Questa lettera è stata indirizzata via mail a tutti i Rabbanim italiani, agli ebrei d’Italia e agli ebrei italiani di Erez Israel, gli italkim. Inoltre anche ai Consigli e ai Presidenti di tutte le Comunità ebraiche d’Italia e dell’UCEI.

Un nuovo anno è appena iniziato e desidero inviarvi una mia riflessione su alcune tematiche generali che ci coinvolgono. La teshuvah, che da pochi giorni siamo stati chiamati a vivere, è un ritorno di noi verso noi stessi e verso il nostro Popolo, un ritorno alla Torah e alla Terra di Israele. La nostra Golah italiana, dopo un cammino glorioso e faticoso che ha attraversato i secoli e i millenni, è destinata a subire delle trasformazioni rilevanti. L’acuirsi di tale fenomeno l’avremmo distintamente colto già alcuni decenni fa, se le nostre Comunità non avessero ricevuto un significativo apporto di migliaia di nostri correligionari provenienti dai Paesi islamici da cui fuggivano. Oggi in Israele vivono molte migliaia di ebrei italiani e l’alyah dall’Italia in questi ultimi tempi è la più numerosa e massiccia dagli anni della Seconda Guerra Mondiale. Quest’ultimo dato esprime un evidente disagio sofferto da molti di noi. Ed esprime anche una scelta ben precisa. Entrambe queste realtà vanno assunte e prese sul serio. In tale situazione, la domanda pressante riguarda il come consegnare al futuro l’ebraismo italiano.

L’auspicio è che ciascuno di noi prenda seriamente e fattivamente in mano il futuro – e non il passato! – degli ebrei di Italia, in Italia e in Israele. Al riguardo, devo ricordare chiaramente che il presente, il passato e, specialmente, il futuro degli ebrei, checché alcuni di noi possano dirne, risiede in primo luogo nella Torah. E in Italia abbiamo molto da lavorare al riguardo. L’Europa in cui viviamo sta cambiando radicalmente e rapidamente. Le sue demografie religiose – e dunque, di riflesso, le sue democrazie- sono soggette a una svolta epocale, per cui progressivamente nulla sarà più uguale a prima. Ben inteso: questo sta accadendo già da alcuni decenni, prima –cioè- dell’ultima drammatica ondata migratoria. La cultura europea è affetta da molti mali.
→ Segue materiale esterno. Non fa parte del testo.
Lemma folded_length slots : length (folded slots) ≤ length slots.
Proof.
  induction slots as [|s slots IH]; [done|]. rewrite folded_cons.
  destruct (slot_default s); cbn [length]; lia.
Qed.

Lemma checkPositional_spec ps sk d s d' ok sk' :
  checkPositional ps sk d s = (d', ok, sk') →
  d' = set_args d (Args d ++ folded (drop (length (Args d)) (PositionalArgs s))) ∧
  reported ps (DPos d) true ok sk sk' ∧
  (ok = true ↔ (∀ i slot, PositionalArgs s !! i = Some slot → slot_ok slot (Args d !! i)) ∧
    (AllowExtraPositional s = true ∨ length (Args d) ≤ length (PositionalArgs s))).
Proof.
  unfold checkPositional.
  destruct (positional_loop _ _ _ _ _ _ _) as [[a ok1] sk1] eqn:E.
  apply positional_loop_spec in E as (-> & HR & Hok). rewrite Nat.sub_0_r in *. simpl in Hok.
  set (fs := folded _). assert (length fs ≤ length (PositionalArgs s) - length (Args d)) as Hfs.
  { unfold fs. rewrite <- length_drop. apply folded_length. }
  rewrite length_app.
  destruct (_ && _) eqn:Hx; intros [= <- <- <-]; split_and!; auto.
  - eapply reported_trans; [done|apply reported_error].
  - apply andb_true_iff in Hx as [Hae%negb_true_iff Hlt%Nat.ltb_lt]. split; [done|].
    intros [_ [?|?]]; [congruence|lia].
  - rewrite Hok. enough (AllowExtraPositional s = true ∨ length (Args d) ≤ length (PositionalArgs s))
      by naive_solver.
    apply andb_false_iff in Hx as [Hae%negb_false_iff|Hlt%Nat.ltb_ge]; [by left|right; lia].
Qed.

Lemma validateOne_spec ps sk d kind peers r d' ok sk' :
  validateOne ps sk d kind peers r = (d', ok, sk') →
  (∃ slots, d' = set_args d (Args d ++ folded slots) ∧
     slots = match schemas r !! Name d with
             | Some s => drop (length (Args d)) (PositionalArgs s)
             | None => []
             end) ∧
  reported ps (DPos d) true ok sk sk' ∧
  (ok = true ↔ conforms r kind peers d).
Proof.
  unfold validateOne, LookupSchema, conforms. destruct (schemas r !! Name d) as [s|] eqn:Es.
  - destruct (checkNegation ps sk d s) as [ok1 sk1] eqn:E1.
    destruct (checkAppliesTo ps sk1 d s kind) as [ok2 sk2] eqn:E2.
    destruct (checkRequires ps sk2 d s peers) as [ok3 sk3] eqn:E3.
    destruct (checkExclusive ps sk3 d s peers) as [ok4 sk4] eqn:E4.
    destruct (checkKeys ps sk4 d s) as [ok5 sk5] eqn:E5.
    destruct (checkPositional ps sk5 d s) as [[dd ok6] sk6] eqn:E6. intros [= <- <- <-].
    apply checkNegation_spec in E1 as [R1 H1]. apply checkAppliesTo_spec in E2 as [R2 H2].
    apply checkRequires_spec in E3 as [R3 H3]. apply checkExclusive_spec in E4 as [R4 H4].
    apply checkKeys_spec in E5 as [R5 H5]. apply checkPositional_spec in E6 as (-> & R6 & H6).
    split_and!; [eauto| |].
    + do 5 (eapply reported_trans; [|apply reported_and; eassumption]). exact R1.
    + rewrite !andb_true_iff, H1, H2, H3, H4, H5, H6. split.
      * intros. destruct_and!. by constructor.
      * intros []. naive_solver.
  - unfold checkClaimed, UnclaimedAllowed.
    assert (d = set_args d (Args d ++ folded [])) as Hd.
    { unfold folded. simpl. rewrite app_nil_r. by destruct d. }
    destruct (unclaimed r) eqn:Hu; [|destruct (Suggest r (Name d))];
      intros [= <- <- <-]; split_and!; auto with eidos; eauto; naive_solver.
Qed.

(** Peers are consulted by name only. *)
Lemma conforms_peers r kind peers peers' d :
  Name <$> peers = Name <$> peers' → conforms r kind peers d → conforms r kind peers' d.
Proof.
  intros Hn. assert (∀ n, (∃ p, p ∈ peers ∧ Name p = n) ↔ ∃ p, p ∈ peers' ∧ Name p = n) as Hp.
  { intros n. transitivity (n ∈ Name <$> peers).
    - rewrite list_elem_of_fmap. naive_solver.
    - rewrite Hn, list_elem_of_fmap. naive_solver. }
  unfold conforms. destruct (schemas r !! Name d); [|done]. intros [].
  constructor; auto; setoid_rewrite <- Hp; auto.
Qed.

Lemma validate_loop_spec ps sk dn todo kind r ok ds ok' sk' :
  validate_loop ps sk dn todo kind r ok = (ds, ok', sk') →
  (∃ todo', ds = dn ++ todo' ∧
     Forall2 (λ d d', d' = set_args d (Args d ++ folded
       match schemas r !! Name d with
       | Some s => drop (length (Args d)) (PositionalArgs s)
       | None => []
       end)) todo todo') ∧
  (∃ rs, appended sk sk' rs ∧
     Forall (λ x, ∃ d, d ∈ todo ∧ report ps (DPos d) x) rs ∧
     (ok' = true ↔ ok = true ∧ rs = [])) ∧
  (ok' = true ↔ ok = true ∧ Forall (conforms r kind (dn ++ todo)) todo).
Proof.
  revert sk dn ok. induction todo as [|d todo IH]; intros sk dn ok; simpl.
  { intros [= <- <- <-]. split_and!.
    - exists []. by rewrite app_nil_r.
    - exists []. split_and!; [done|constructor|naive_solver].
    - split; [naive_solver constructor|naive_solver]. }
  destruct (validateOne ps sk d kind (dn ++ d :: todo) r) as [[d' okd] sk1] eqn:E.
  apply validateOne_spec in E as ((sl & -> & Hsl) & (r1 & A1 & F1 & O1) & C1).
  intros He. apply IH in He as ((td & -> & Htd) & (r2 & A2 & F2 & O2) & C2). split_and!.
  - eexists (_ :: td). split; [by rewrite <- app_assoc|]. constructor; [by subst sl|done].
  - exists (r1 ++ r2). split_and!.
    + unfold appended in *. by rewrite fold_left_app, <- A1.
    + apply Forall_app. split; (eapply Forall_impl; [eassumption|]).
      * intros x Hx. exists d. split; [left|done].
      * intros x (d0 & ? & ?). exists d0. split; [by right|done].
    + rewrite O2, andb_true_iff, O1. destruct r1, r2; naive_solver.
  - rewrite C2, andb_true_iff, C1, Forall_cons, <- app_assoc. simpl.
    assert (∀ x, conforms r kind (dn ++ set_args d (Args d ++ folded sl) :: todo) x ↔
                 conforms r kind (dn ++ d :: todo) x) as Heq.
    { intros x. split; apply conforms_peers; by rewrite !fmap_app, !fmap_cons. }
    assert (Forall (conforms r kind (dn ++ set_args d (Args d ++ folded sl) :: todo)) todo ↔
            Forall (conforms r kind (dn ++ d :: todo)) todo) as ->; [|naive_solver].
    rewrite !Forall_forall. by setoid_rewrite Heq.
Qed.
(* ===== verification/DirectiveParser.v ===== *)
(** * The directive parser ([core/directive/parser.go], [default.go])

    The lexer is a cursor into the source text; every scanning method is a
    recursion on the text that remains.  The two parsing loops carry fuel:
    each round consumes at least one byte, so the length of the text is
    enough, and [Parse] never runs out ([parse_total]). *)

From S2P Require Import Prelude GoStrings Position Directive.

Local Open Scope string_scope.
Local Open Scope nat_scope.
Local Open Scope list_scope.

(** ** Errors *)

Inductive LexError :=
| UnterminatedEscape
| UnknownEscape (c : ascii)
| UnterminatedString.

(** Every constructor but the last wraps [ErrMalformedDirective]. *)
Inductive ParseErr :=
| MissingPrefix
| EmptyName
| InvalidName (n : string)
| Lexical (e : LexError)
| EmptyKey (value : string)
| OutOfFuel.

(** ** The lexer *)

Record lexer := MkLexer { src : string; lpos : nat }.

Definition rest (l : lexer) : string := str_drop (lpos l) (src l).
Definition advance (n : nat) (l : lexer) : lexer := MkLexer (src l) (lpos l + n).

Definition eof (l : lexer) : bool := String.length (src l) <=? lpos l.

(** The number of leading bytes that satisfy the test. *)
Fixpoint span (f : ascii → bool) (s : string) : nat :=
  match s with
  | EmptyString => 0
  | String a s => if f a then S (span f s) else 0
  end.

Definition skipWS (l : lexer) : lexer := advance (span is_blank (rest l)) l.

Definition str_has (s : string) (c : ascii) : bool :=
  match index_byte s c with Some _ => true | None => false end.

Definition readBareTo (stopAt : string) (l : lexer) : string * lexer :=
  let n := span (λ c, negb (is_blank c) && negb (str_has stopAt c)) (rest l) in
  (str_take n (rest l), advance n l).

(** The double quote. *)
Definition quote_byte : ascii := "034"%char.

(** The body of a quoted string: its value and the bytes consumed, the closing
    quote included. *)
Fixpoint quoted_body (s : string) : res LexError (string * nat) :=
  match s with
  | EmptyString => Err UnterminatedString
  | String c s1 =>
      if Ascii.eqb c "\" then
        match s1 with
        | EmptyString => Err UnterminatedEscape
        | String esc s2 =>
            let put (b : ascii) :=
              match quoted_body s2 with
              | Ok (v, n) => Ok (String b v, S (S n))
              | Err e => Err e
              end in
            if Ascii.eqb esc quote_byte || Ascii.eqb esc "\" then put esc
            else if Ascii.eqb esc "n" then put "010"%char
            else if Ascii.eqb esc "t" then put "009"%char
            else Err (UnknownEscape esc)
        end
      else if Ascii.eqb c quote_byte then Ok (EmptyString, 1)
      else match quoted_body s1 with
           | Ok (v, n) => Ok (String c v, S n)
           | Err e => Err e
           end
  end.

Definition readQuoted (l : lexer) : res LexError (string * lexer) :=
  let l := advance 1 l in
  match quoted_body (rest l) with
  | Ok (v, n) => Ok (v, advance n l)
  | Err e => Err e
  end.

Definition at_byte (l : lexer) (c : ascii) : bool :=
  match rest l with String a _ => Ascii.eqb a c | EmptyString => false end.

Definition readValue (l : lexer) : res LexError (string * lexer) :=
  if negb (eof l) && at_byte l quote_byte then readQuoted l
  else let '(v, l) := readBareTo "" l in Ok (v, l).

(** [Some value] when the argument is a key/value pair. *)
Definition readArg (l : lexer) : res LexError (string * option string * lexer) :=
  let '(first, l) := readBareTo "=" l in
  if negb (eof l) && at_byte l "=" then
    match readValue (advance 1 l) with
    | Ok (v, l) => Ok (first, Some v, l)
    | Err e => Err e
    end
  else Ok (first, None, l).

(** ** Names and prefixes *)

Definition byte_code (a : ascii) : nat := nat_of_ascii a.

(** [unicode.IsLetter(rune(b))] and [unicode.IsDigit(rune(b))] for a byte: the
    Latin-1 letters, and the ASCII digits. *)
Definition is_letter_byte (a : ascii) : bool :=
  byte_in "a" "z" a || byte_in "A" "Z" a ||
  (byte_code a =? 170) || (byte_code a =? 181) || (byte_code a =? 186) ||
  ((192 <=? byte_code a) && negb (byte_code a =? 215) && negb (byte_code a =? 247)).
Definition is_digit_byte (a : ascii) : bool := byte_in "0" "9" a.

Definition isNameStart (a : ascii) : bool := is_letter_byte a.
Definition isNameRune (a : ascii) : bool :=
  is_letter_byte a || is_digit_byte a || Ascii.eqb a "_" || Ascii.eqb a "-".
Definition isValidName (s : string) : bool :=
  match s with
  | EmptyString => false
  | String a s => isNameStart a && str_all isNameRune s
  end.

(** [p] occurs somewhere in [s]. *)
Fixpoint occurs (p s : string) : bool :=
  has_prefix s p || match s with EmptyString => false | String _ s => occurs p s end.

Definition isValidPrefix (s : string) : bool :=
  negb (String.eqb s "") &&
  negb (str_has s ":" || str_has s "+" || str_has s "-" || existsb (λ p, occurs p s) space_runes).

(** ** The parser *)

Record Parser := MkParser {
  prefix : string;
  neutral : string;
  setForm : string;
  negateFor : string;
}.

Definition newParser (p : string) : Parser :=
  MkParser p (p +:+ ":") ("+" +:+ p +:+ ":") ("-" +:+ p +:+ ":").

Inductive PrefixError := ErrInvalidPrefix (p : string).
Definition NewParser (p : string) : res PrefixError Parser :=
  if negb (isValidPrefix p) then Err (ErrInvalidPrefix p) else Ok (newParser p).

Definition DefaultPrefix : string := "gen".
Definition DefaultParser : Parser := newParser DefaultPrefix.

Section Parsing.
Context (p : Parser).

Definition stripPrefix (body : string) : option (bool * string) :=
  if has_prefix body (negateFor p) then Some (true, str_drop (String.length (negateFor p)) body)
  else if has_prefix body (setForm p) then Some (false, str_drop (String.length (setForm p)) body)
  else if has_prefix body (neutral p) then Some (false, str_drop (String.length (neutral p)) body)
  else None.

Definition consumePrefix (l : lexer) : option (bool * lexer) :=
  if has_prefix (rest l) (negateFor p) then Some (true, advance (String.length (negateFor p)) l)
  else if has_prefix (rest l) (setForm p) then Some (false, advance (String.length (setForm p)) l)
  else if has_prefix (rest l) (neutral p) then Some (false, advance (String.length (neutral p)) l)
  else None.

Definition looksLikePrefix (l : lexer) : bool :=
  has_prefix (rest l) (negateFor p) || has_prefix (rest l) (setForm p) ||
  has_prefix (rest l) (neutral p).

(** The argument loop of [parseOne]. *)
Fixpoint arg_loop (fuel : nat) (l : lexer) (a : list string) (kv : gmap string string)
    : res ParseErr (list string * gmap string string * lexer) :=
  match fuel with
  | O => Err OutOfFuel
  | S fuel =>
      let l := skipWS l in
      if eof l then Ok (a, kv, l)
      else if looksLikePrefix l then Ok (a, kv, l)
      else match readArg l with
           | Err e => Err (Lexical e)
           | Ok (key, Some value, l) =>
               if String.eqb key "" then Err (EmptyKey value)
               else arg_loop fuel l a (<[key := value]> kv)
           | Ok (key, None, l) => arg_loop fuel l (a ++ [key]) kv
           end
  end.

(** [l.src[from:to]] *)
Definition slice (s : string) (from to : nat) : string := str_take (to - from) (str_drop from s).

Definition parseOne (fuel : nat) (l : lexer) (pos : Pos) : res ParseErr (Directive * lexer) :=
  match consumePrefix l with
  | None => Err MissingPrefix
  | Some (negated, l) =>
      let bodyStart := lpos l in
      let '(name, l) := readBareTo (String " " (String "009" "=")) l in
      if String.eqb name "" then Err EmptyName
      else if negb (isValidName name) then Err (InvalidName name)
      else match arg_loop fuel l [] ∅ with
           | Err e => Err e
           | Ok (a, kv, l) =>
               let raw := trim_right is_blank (slice (src l) bodyStart (lpos l)) in
               Ok (MkDirective name negated a kv raw pos, l)
           end
  end.

Fixpoint parse_loop (fuel : nat) (l : lexer) (pos : Pos) (out : list Directive)
    : res ParseErr (list Directive) :=
  match fuel with
  | O => Err OutOfFuel
  | S f =>
      let l := skipWS l in
      if eof l then Ok out
      else match parseOne (S (String.length (src l))) l pos with
           | Err e => Err e
           | Ok (d, l) => parse_loop f l pos (out ++ [d])
           end
  end.

Definition Parse (text : string) (pos : Pos) : res ParseErr (list Directive) :=
  let trimmed := trim_left is_blank text in
  match parse_loop (S (String.length trimmed)) (MkLexer trimmed 0) pos [] with
  | Err e => Err e
  | Ok [] => Err MissingPrefix
  | Ok out => Ok out
  end.

Definition ParseComment (comment : string) (pos : Pos) : res ParseErr (list Directive) :=
  let body := trim_space comment in
  let body := trim_prefix body "//" in
  let body := trim_prefix body "/*" in
  let body := trim_suffix body "*/" in
  let body := trim_space body in
  if String.eqb body "" then Ok []
  else match stripPrefix body with
       | None => Ok []
       | Some _ => Parse body pos
       end.

End Parsing.

Example parse_readme_line :
  (λ ds, map (λ d, (Name d, Negated d, Args d, Raw d)) ds) <$>
    (match Parse DefaultParser "gen:meta +gen:out users.go -gen:repo k=v" zero_pos with
     | Ok ds => Some ds | Err _ => None end)
  = Some [("meta", false, [], "meta"); ("out", false, ["users.go"], "out users.go");
          ("repo", true, [], "repo k=v")].
Proof. vm_compute. reflexivity. Qed.
Lemma stops_word p t s : token_ok p t = true → stops is_blank (render t +:+ s) = true.
Proof.
  unfold token_ok, is_word. intros H. bool_props. destruct t as [w|k v|k v]; simpl in *; bool_props;
    [destruct w|destruct k|destruct k]; simpl in *; unfold word_byte in *; bool_props; try done;
    by rewrite H1 || by rewrite H2 || idtac;
    match goal with E : is_blank _ = false |- _ => by rewrite E end.
Qed.

Section RoundTrip.
Context (pfx : string) (Hpfx : isValidPrefix pfx = true).
Abbreviation p := (newParser pfx).

Lemma forms_non_blank g : str_all non_blank (form p g) = true.
Proof using Hpfx.
  pose proof (valid_prefix_non_blank _ Hpfx) as H.
  destruct g; simpl; by rewrite str_all_app, H.
Qed.

Lemma starts_form_sep w r :
  stops non_blank r = true → starts_form p (w +:+ r) = starts_form p w.
Proof using Hpfx.
  intros Hr. unfold starts_form.
  by rewrite (has_prefix_sep w r (negateFor p) (forms_non_blank Minus) Hr),
    (has_prefix_sep w r (setForm p) (forms_non_blank Plus) Hr),
    (has_prefix_sep w r (neutral p) (forms_non_blank Neutral) Hr).
Qed.

(** What may follow a directive on its line: nothing, or blanks and the next
    directive. *)
Definition tail_ok (sp s : string) : Prop :=
  (sp = "" ∧ s = "") ∨
  (sp ≠ "" ∧ str_all is_blank sp = true ∧ stops is_blank s = true ∧ starts_form p s = true).

Lemma tail_sep sp s : tail_ok sp s → stops non_blank (sp +:+ s) = true.
Proof. intros [[-> ->]|(Hne & Hsp & _)]; [done|]. by apply str_all_blank_stops. Qed.

Lemma render_all_sep ts r : stops non_blank r = true → stops non_blank (render_all ts +:+ r) = true.
Proof. by destruct ts. Qed.

Lemma arg_loop_render ts pre sp s a kv fuel :
  length ts < fuel → forallb (token_ok p) ts = true → tail_ok sp s →
  arg_loop p fuel (lx pre (render_all ts +:+ (sp +:+ s))) a kv =
  Ok (a ++ words ts, foldl add_pair kv ts, lx ((pre +:+ render_all ts) +:+ sp) s).
Proof using Hpfx.
  revert pre a kv fuel. induction ts as [|t ts IH]; intros pre a kv [|fuel] Hf Hts Ht;
    try (simpl in Hf; lia); cbn [arg_loop].
  - cbn [render_all words omap foldl]. rewrite !append_nil_r, app_nil_r.
    cbn [String.append].
    assert (str_all is_blank sp = true ∧ stops is_blank s = true) as [H1 H2].
    { by destruct Ht as [[-> ->]|(_ & ? & ? & _)]. }
    rewrite skipWS_lx by done. rewrite eof_lx, looksLikePrefix_lx.
    destruct Ht as [[-> ->]|(_ & _ & _ & Hs)]; [done|]. rewrite Hs. by destruct (String.eqb s "").
  - cbn [forallb] in Hts. apply andb_true_iff in Hts as [Ht1 Hts].
    cbn [render_all]. set (r := render_all ts +:+ (sp +:+ s)).
    assert (stops non_blank r = true) as Hr by by apply render_all_sep, tail_sep.
    replace (String " " (render t +:+ render_all ts) +:+ (sp +:+ s))
      with ((String " " "") +:+ (render t +:+ r)) by (simpl; unfold r; by rewrite append_assoc).
    rewrite skipWS_lx by (done || by eapply stops_word).
    rewrite eof_lx, looksLikePrefix_lx, starts_form_sep by done.
    assert (starts_form p (render t) = false) as -> by (unfold token_ok in Ht1; by bool_props).
    assert (String.eqb (render t +:+ r) "" = false) as ->.
    { apply String.eqb_neq. intros He. destruct (render_ends _ _ Ht1) as (u & c & Hu & _).
      rewrite Hu in He. by destruct u. }
    rewrite (readArg_render p) by done.
    assert (∀ a' kv', arg_loop p fuel (lx ((pre +:+ String " " "") +:+ render t) r) a' kv' =
      Ok (a' ++ words ts, foldl add_pair kv' ts,
          lx ((pre +:+ String " " (render t +:+ render_all ts)) +:+ sp) s)) as Hgo.
    { intros a' kv'. unfold r. rewrite IH by first [done | simpl in Hf; lia].
      do 2 f_equal. rewrite <- !append_assoc. simpl. by rewrite <- ?append_assoc. }
    assert (∀ k, is_word k = true → String.eqb k "" = false) as Hk.
    { unfold is_word. intros k H. by bool_props. }
    unfold token_ok in Ht1. bool_props. destruct t as [w|k v|k v]; bool_props.
    + rewrite Hgo. by rewrite <- app_assoc.
    + rewrite Hk by done. by rewrite Hgo.
    + rewrite Hk by done. by rewrite Hgo.
Qed.

Lemma prefix_heads : ∃ c t, pfx = String c t ∧ c ≠ "-"%char ∧ c ≠ "+"%char.
Proof using Hpfx.
  unfold isValidPrefix in Hpfx. destruct pfx as [|c t]; [done|]. exists c, t. split; [done|].
  unfold str_has in Hpfx. simpl in Hpfx. split; intros ->; simpl in Hpfx; bool_props;
    simpl in *; try done; by rewrite !orb_true_r in *.
Qed.

Lemma consumePrefix_form g pre s :
  consumePrefix p (lx pre (form p g +:+ s)) =
  Some (match g with Minus => true | _ => false end, lx (pre +:+ form p g) s).
Proof using Hpfx.
  destruct prefix_heads as (c & t & Hc & Hm & Hp). unfold consumePrefix. rewrite rest_lx.
  destruct g; cbn [form].
  - replace (has_prefix (neutral p +:+ s) (negateFor p)) with false.
    + replace (has_prefix (neutral p +:+ s) (setForm p)) with false.
      * by rewrite has_prefix_app, advance_lx.
      * symmetry. apply not_true_iff_false. rewrite has_prefix_spec. intros [u Hu].
        rewrite Hc in Hu. simpl in Hu. congruence.
    + symmetry. apply not_true_iff_false. rewrite has_prefix_spec. intros [u Hu].
      rewrite Hc in Hu. simpl in Hu. congruence.
  - by rewrite has_prefix_app, advance_lx.
  - by rewrite has_prefix_app, advance_lx.
Qed.

Lemma render_all_length ts : length ts ≤ String.length (render_all ts).
Proof. induction ts as [|t ts IH]; simpl; [lia|]. rewrite append_length. lia. Qed.

Lemma name_stop c :
  negb (is_blank c) && negb (str_has (String " " (String "009" "=")) c) = word_byte c.
Proof. revert c. intros [[] [] [] [] [] [] [] []]; vm_compute; done. Qed.

Lemma slice_mid s t u : slice (s +:+ (t +:+ u)) (String.length s) (String.length s + String.length t) = t.
Proof.
  unfold slice. rewrite str_drop_app. replace (_ + _ - _) with (String.length t) by lia.
  apply str_take_app.
Qed.

Lemma parseOne_print i pre sp s pos fuel :
  item_ok p i = true → tail_ok sp s → length (toks i) < fuel →
  parseOne p fuel (lx pre (print_item p i +:+ (sp +:+ s))) pos =
  Ok (denote pos i, lx ((pre +:+ print_item p i) +:+ sp) s).
Proof using Hpfx.
  intros Hok Ht Hf. pose proof (body_ends _ _ Hok) as Hends.
  unfold print_item, parseOne. rewrite <- append_assoc, consumePrefix_form.
  unfold body at 1. rewrite <- append_assoc. unfold item_ok in Hok. bool_props.
  pose proof (valid_name_word _ H) as Hw. unfold is_word in Hw. bool_props.
  rewrite readBareTo_lx; last first.
  { assert (stops non_blank (render_all (toks i) +:+ (sp +:+ s)) = true) as Hs
      by by apply render_all_sep, tail_sep.
    destruct (render_all (toks i) +:+ (sp +:+ s)) as [|a r]; [done|]. simpl stops in *.
    rewrite name_stop. unfold word_byte, non_blank in *. bool_props. by rewrite Hs. }
  { by rewrite (str_all_ext _ word_byte) by apply name_stop. }
  rewrite H1, H. cbn [negb]. rewrite arg_loop_render by done. f_equal. f_equal.
  - unfold denote. f_equal. unfold lx. cbn [src lpos].
    set (at_ := pre +:+ form p (sig i)).
    replace (String.length (((at_ +:+ iname i) +:+ render_all (toks i)) +:+ sp))
      with (String.length at_ + String.length (body i +:+ sp));
      [|unfold body; rewrite !append_length; lia].
    replace ((((at_ +:+ iname i) +:+ render_all (toks i)) +:+ sp) +:+ s)
      with (at_ +:+ ((body i +:+ sp) +:+ s));
      [|unfold body; by rewrite <- !append_assoc].
    rewrite slice_mid. apply trim_right_ends; [done|].
    by destruct Ht as [[-> ->]|(_ & ? & _)].
  - unfold body. by rewrite <- !append_assoc.
Qed.

Lemma form_opens g s :
  stops is_blank (form p g +:+ s) = true ∧ starts_form p (form p g +:+ s) = true ∧
  form p g +:+ s ≠ "".
Proof using Hpfx.
  pose proof (forms_non_blank g) as Hf. split_and!.
  - destruct (form p g) eqn:E; [by destruct prefix_heads as (c & t & -> & _), g|].
    simpl in *. bool_props. unfold non_blank in *. by bool_props.
  - unfold starts_form. destruct g; cbn [form]; rewrite has_prefix_app, ?orb_true_r; done.
  - destruct prefix_heads as (c & t & -> & _). by destruct g.
Qed.

Lemma line_cons i l :
  ∃ sp, print_line p (i :: l) = print_item p i +:+ (sp +:+ print_line p l) ∧
        tail_ok sp (print_line p l).
Proof using Hpfx.
  destruct l as [|j l].
  - exists "". simpl. rewrite append_nil_r. split; [done|]. by left.
  - exists " ". split; [done|]. right.
    assert (∃ r, print_line p (j :: l) = form p (sig j) +:+ r) as [r ->].
    { destruct l; simpl; unfold print_item; rewrite <- ?append_assoc; eauto. }
    by destruct (form_opens (sig j) r) as (? & ? & _).
Qed.

Lemma parse_loop_print l pre pos out fuel :
  length l < fuel → Forall (λ i, item_ok p i = true) l →
  parse_loop p fuel (lx pre (print_line p l)) pos out = Ok (out ++ map (denote pos) l).
Proof using Hpfx.
  revert pre out fuel. induction l as [|i l IH]; intros pre out [|fuel] Hf Hl;
    try (simpl in Hf; lia); cbn [parse_loop].
  - rewrite skipWS_id by by rewrite rest_lx. rewrite eof_lx. simpl. by rewrite app_nil_r.
  - destruct (line_cons i l) as (sp & -> & Ht). inversion_clear Hl as [|? ? Hi Hl'].
    assert (print_item p i +:+ (sp +:+ print_line p l) =
      form p (sig i) +:+ (body i +:+ (sp +:+ print_line p l))) as He
      by (unfold print_item; by rewrite <- append_assoc).
    destruct (form_opens (sig i) (body i +:+ (sp +:+ print_line p l))) as (Hs & _ & Hne).
    rewrite <- He in Hs, Hne. rewrite skipWS_id by by rewrite rest_lx.
    rewrite eof_lx. apply String.eqb_neq in Hne. rewrite Hne.
    rewrite parseOne_print; [|done|done|].
    + rewrite IH by first [done | simpl in Hf; lia]. by rewrite <- app_assoc.
    + simpl. unfold print_item, body. rewrite !append_length.
      pose proof (render_all_length (toks i)). lia.
Qed.

Lemma print_line_length l : length l ≤ String.length (print_line p l).
Proof using Hpfx.
  induction l as [|i l IH]; [simpl; lia|]. destruct (line_cons i l) as (sp & -> & _).
  rewrite !append_length. unfold print_item. rewrite append_length.
  destruct prefix_heads as (c & t & Hc & _).
  assert (0 < String.length (form p (sig i))); [|simpl; lia].
  destruct (sig i); simpl; rewrite ?append_length; simpl; lia.
Qed.

Lemma trim_left_id f s : stops f s = true → trim_left f s = s.
Proof. destruct s as [|a s]; simpl; [done|]. by destruct (f a). Qed.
Dal “pensiero debole” si è giunti al “non-pensiero”, sino all’opinione irrilevante e al tweet. E la forma di espressione di un pensiero almeno in parte tradisce e veicola qualcosa del pensiero stesso. La sterilità politica e culturale è ben sintetizzata dalla decrescita demografica: aleggia cioè un inafferrabile cupio dissolvi negli europei. Emotivismo, buonismo, pacifismo, terzomondismo, edonismo, individualismo, egocentrismo, relativismo e ignoranza sono agenti virali aggressivi e insidiosi che da alcune decadi intorpidiscono, fiaccano e fanno deperire cultura, morale, società, religione e politica in Europa. L’Islàm politico, ampiamente radicato, è, quindi, in un certo senso, una sorta di nemesi della cultura europea. Fortunatamente esiste uno scarto tra Europa e Occidente; nel concetto di Occidente c’è e sempre ci sarà, in quanto fondante, spazio necessario, anche se talora con tensioni, per Israele.

Non c’è nulla di più occidentale dell’ebraismo e, oggi, anche dello Stato di Israele. I nostri occhi e i nostri cuori sono afflitti per le masse umane che vediamo quotidianamente giungere, con carichi tremendi di dolore e di disperazione, in Europa. Noi tutti, in quanto cittadini e in quanto ebrei, abbiamo il preciso dovere civico, umano, morale e religioso, di dimostrare loro solidarietà, fratellanza e accoglienza, di aiutare queste persone e di superare l’indurimento dei cuori. Al contempo, ed è una contraddizione dolorosa e lacerante, pur dovendo fare tutto questo, non possiamo essere ingenui. Ciascuno di noi sa perfettamente che le masse islamiche del vicino Oriente sono da decenni afflitte dall’odio antiebraico, sia esso di antica matrice legata alla dhimmitudine degli ebrei in terra di Islàm sia esso quello “geneticamente modificato” antisionista, rinvigorito e onnipervasivo.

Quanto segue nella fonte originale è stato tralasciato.